‘Zeeuwse’ Neanderthalers

door Hans Jongepier

De ontdekking van een Nederlandse Neanderthaler baarde in 2009 veel opzien. Een klein schedelfragment van deze mensachtige was al enkele jaren daarvóór gevonden, maar pas veel later als zodanig herkend. Het was afkomstig uit de bodem van de Noordzee, ruim 15 kilometer uit de Zeeuwse kust. Het was het eerste tastbare overblijfsel op Nederlands grondgebied van de voorloper van de moderne mens. Vanwege zijn ‛Zeeuwse’ afkomst noemden archeologen hem Krijn, want het bleek om een mannelijk individu te gaan.

Levallois-techniek

Al veel eerder waren materiële resten van Neanderthalers in Zeeland gevonden. Meestal zijn ze opgevist of aangespoeld op het strand. Zo raapte de vroegere provinciaal archeoloog van Zeeland Jan Trimpe Burger in 1965 op het strand van Cadzand een stuk vuursteen op, dat gezien zijn vorm uit de oude steentijd dateerde (ruwweg 200.000-35.000 jaar geleden) en gemaakt moest zijn door een Neanderthaler. Het was een afslag, vervaardigd in de zogeheten Levallois-techniek, genoemd naar een plaats in Frankrijk. Met behulp van deze techniek werd een kernsteen dusdanig voorbewerkt dat er een stuk van kon worden verwijderd, een afslag, waarvan de vorm vooraf was bepaald. Van dergelijke vuurstenen afslagen vervaardigde men vervolgens werktuigen, zoals schrabbers, voor de bewerking van huiden of hout. Van metalen werktuigen hadden Neanderthalers nog nooit gehoord, want die verschenen in Nederland pas rond 2000 v. Chr.

Losse vondsten

Op de stranden bij Cadzand vonden fossielenverzamelaars in de jaren na de vondst van Trimpe Burger nog meerdere afslagen, schrabbers en een klein vuistbijltje. Vuistbijlen dienden voor meerdere doeleinden, waarbij vooral aan het slachten van dieren moet worden gedacht. Verder zijn er enkele vuistbijlen en diverse afslagen opgebaggerd in dezelfde omgeving als de vindplaats van Krijn. Iets dichter bij huis is uit de Oosterschelde een grote fraaie vuistbijl afkomstig, en uit de Westerschelde een Levallois-afslag. Het zijn allemaal losse vondsten, waarvan de context niet altijd even duidelijk is. Maar ze vormen wel het bewijs voor de aanwezigheid van Neanderthalers in de provincie Zeeland.

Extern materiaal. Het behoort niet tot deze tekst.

(** ** The name of an error *)
Definition err_symbols : list (list Z) := map (fun e => e.1.1) (take 24 redis_errs).
Definition redirect_of (s : list Z) : Z := if bool_decide (s = lit "MOVED") then LK_REDIS_RD_MOVED else if bool_decide (s = lit "ASK") then LK_REDIS_RD_ASK else LK_REDIS_RD_NONE.
Definition err_ok (i : Z) : bool := (err_len i =? zlen (err_name i)) && ((err_ent i).2 =? redirect_of (err_name i)).
Lemma errs_ok : forallb err_ok (range 0 REDIS_NERR) = true.
Proof. vm_compute. reflexivity. Qed.
Lemma nerr_val : REDIS_NERR = 25.
Proof. vm_compute. reflexivity. Qed.
Lemma err_wf i : err_len i = zlen (err_name i) /\ (err_ent i).2 = redirect_of (err_name i).
Proof.
  assert (err_ok i = true) as Hi.
  { destruct (Z.le_gt_cases REDIS_NERR i) as [Hi|Hi]; [|destruct (Z.lt_ge_cases i 0)].
    - unfold err_ok, err_len, err_name. assert (err_ent i = ([], 0, 0)) as -> by (apply nth_overflow; unfold REDIS_NERR, zlen in Hi; lia). reflexivity.
    - assert (err_ent i = err_ent 0) as E by (unfold err_ent; by replace (Z.to_nat i) with (Z.to_nat 0) by lia). unfold err_ok, err_len, err_name. rewrite E. vm_compute. done.
    - apply (range_forall _ _ _ errs_ok). lia. }
  unfold err_ok in Hi. apply andb_true_iff in Hi as [H1 H2]. lia.
Qed.
Lemma errs_sorted : sorted_in err_name 0 (REDIS_NERR - 1).
Proof. apply adjacent_sorted. vm_compute. reflexivity. Qed.
Lemma err_symbol k : k ∈ err_symbols <-> exists i, 0 <= i < REDIS_NERR - 1 /\ err_name i = k.
Proof.
  rewrite nerr_val. unfold err_symbols. rewrite list_elem_of_fmap. split.
  - intros (e & -> & He). apply list_elem_of_lookup in He as [i Hi]. apply lookup_take_Some in Hi as [Hi Hl]. exists (Z.of_nat i). split; [lia|]. unfold err_name, err_ent. rewrite Nat2Z.id. by rewrite (nth_lookup_Some _ _ _ _ Hi).
  - intros (i & Hi & <-). exists (err_ent i). split; [done|]. pose proof nerr_val as E. unfold REDIS_NERR, zlen in E. destruct (lookup_lt_is_Some_2 redis_errs (Z.to_nat i)) as [e He]; [lia|].
    unfold err_ent. rewrite (nth_lookup_Some _ _ _ _ He). eapply list_elem_of_lookup_2. apply lookup_take_Some. split; [exact He|lia].
Qed.
Lemma err_label p : lk_redis_err p = if named p err_symbols then (p, redirect_of p) else (lit "other", LK_REDIS_RD_NONE).
Proof.
  unfold lk_redis_err. change (err_name (REDIS_NERR - 1)) with (lit "other"). destruct (Z.eqb_spec (zlen p) 0) as [E|E].
  { assert (p = []) as -> by (unfold zlen in E; by destruct p). by vm_compute. }
  pose proof nerr_val as En. assert (forall x, 0 <= x <= REDIS_NERR - 1 -> u32 x = x) as Hu by (intros; unfold u32; apply Z.mod_small; lia).
  pose proof (bsearch_spec u32 err_name p (fun i => name_cmp (err_name i) p (err_len i)) ltac:(intros i; destruct (err_wf i) as [-> _]; apply name_cmp_lex) (S (Z.to_nat REDIS_NERR)) 0 (REDIS_NERR - 1) Hu ltac:(lia) ltac:(lia) errs_sorted) as H.
  destruct (bsearch _ _ _ _ _) as [i|].
  - destruct H as [Hi Ei]. destruct (err_wf i) as [-> ->]. rewrite ztake_all, Ei by lia. replace (named p err_symbols) with true; [done|]. symmetry. apply named_spec, err_symbol. eauto.
  - replace (named p err_symbols) with false; [done|]. symmetry. apply bool_decide_eq_false. intros Hin. apply err_symbol in Hin as (i & Hi & Ei). by apply (H i).
Qed.

(** ** The classifier *)
Lemma code_label_scan args : sub_fits args = true -> code_label args = label_of args.
Proof.
  destruct args as [|a0 [|a1 rest]]; [done..|]. cbn [sub_fits code_label label_of]. intros H. destruct (negb (named _ cmd_names)); [done|].
  destruct (named (map to_upper a0) container_names); [|done]. cbn [negb orb] in H |- *. apply andb_true_iff in H as [H1 H2].
  replace ((zlen a1 =? 0) || (LK_REDIS_NAME_MAX <=? zlen a1)) with false by (symmetry; apply orb_false_iff; lia). done.
Qed.
(** C29: The two-level binary search is the table.  For any captured arguments whose second
    one, when the first names a container, has between 1 and [LK_REDIS_NAME_MAX - 1] bytes,
    the classifier returns an identifier of the table, and its label is the one a linear
    scan gives: the command in upper case if the table has it, [other] if not, and for a
    container command its subcommand's entry or the container's own [other].  Labels are
    shorter than [LK_REDIS_NAME_MAX].  The remaining case is [redis_sub_unfit]. *)
Theorem redis_cmd_exact v : sub_fits (map ra_s v) = true ->
  0 <= lk_redis_cmd v < lk_redis_cmd_count /\ lk_redis_cmd_name (lk_redis_cmd v) = label_of (map ra_s v) /\ zlen (lk_redis_cmd_name (lk_redis_cmd v)) < LK_REDIS_NAME_MAX.
Proof.
  intros H. destruct (cmd_label v) as [Hi Hn]. split; [exact Hi|]. rewrite (code_label_scan _ H) in Hn. split; [exact Hn|]. rewrite name_of by apply Hi. apply ent_wf.
Qed.
(** A container's subcommand that is empty or does not fit the key buffer is dropped: the
    label is the container's, where the header promises the container's [other]. *)
Theorem redis_sub_unfit a0 a1 rest : named (map to_upper (ra_s a0)) container_names = true -> named (map to_upper (ra_s a0)) cmd_names = true ->
  (ra_n a1 =? 0) || (LK_REDIS_NAME_MAX <=? ra_n a1) = true -> lk_redis_cmd_name (lk_redis_cmd (a0 :: a1 :: rest)) = map to_upper (ra_s a0).
Proof. intros H1 H2 H3. destruct (cmd_label (a0 :: a1 :: rest)) as [_ ->]. cbn [map code_label]. unfold ra_n in H3. by rewrite H1, H2, H3. Qed.
Definition w_config : argv := [Arg 0 (lit "config"); Arg 6 (lit "nosuchsub"); Arg 15 (lit "maxmemory")].
Lemma redis_cmd_exact_witness : sub_fits (map ra_s w_config) = true /\ lk_redis_cmd_name (lk_redis_cmd w_config) = lit "CONFIG|other".
Proof.
  assert (sub_fits (map ra_s w_config) = true) as H by (vm_compute; reflexivity). split; [exact H|].
  rewrite (proj1 (proj2 (redis_cmd_exact w_config H))). vm_compute. reflexivity.
Defined.
(** An error's name is the symbol the server sent, if the table has it, with the
    redirect the symbol stands for; any other text, whatever it holds, is [other]. *)
Theorem redis_err_exact p : lk_redis_err p = if named p err_symbols then (p, redirect_of p) else (lit "other", LK_REDIS_RD_NONE).
Proof. apply err_label. Qed.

Vuurstenen afslag, door Jan Trimpe Burger gevonden op het strand van Cadzand (Erfgoed Zeeland, Zeeuws Archeologisch Depot).

Vuurstenen afslag, door Jan Trimpe Burger gevonden op het strand van Cadzand (Erfgoed Zeeland, Zeeuws Archeologisch Depot).

Robuuster dan huidige mens

Neanderthalers zagen er iets robuuster uit dan de huidige mens en ze leefden als jagers en verzamelaars van voedsel. De dieren waarop men jacht maakte waren onder meer de mammoet, de wolharige neushoorn, het reuzenhert en het rendier. Allemaal grote diersoorten uit de laatste ijstijd, die nu zijn uitgestorven of niet meer in Nederland voorkomen. Resten hiervan zijn in groten getale opgevist en opgebaggerd in de Zeeuwse wateren, op dezelfde plaatsen als de vuurstenen voorwerpen. Zeeland bestond in de ijstijd uit een laagvlakte met een open landschap.

Onderkaak van een mammoet, opgevist voor de kust van Westkapelle (Schelpenmuseum, Zaamslag).

Onderkaak van een mammoet, opgevist voor de kust van Westkapelle (Schelpenmuseum, Zaamslag).

Krijn was een vleeseter

Destijds lag de Noordzee helemaal droog, omdat de zeespiegel tientallen meters lager stond dan tegenwoordig; de huidige Ooster- en Westerschelde bestonden nog niet. Grote kuddes zoogdieren hebben hier gegraasd en zullen een grote aantrekkingskracht op de mens hebben uitgeoefend. Hun vlees zal voor Neanderthalers een belangrijk onderdeel van de voedselvoorziening zijn geweest. Dit werd bevestigd door het onderzoek van de chemische samenstelling van het fragment van Krijn, waaruit bleek dat hij voornamelijk een vleeseter is geweest. De in zijn omgeving aangetroffen vuurstenen voorwerpen zijn de oudste archeologische vondsten van Zeeland.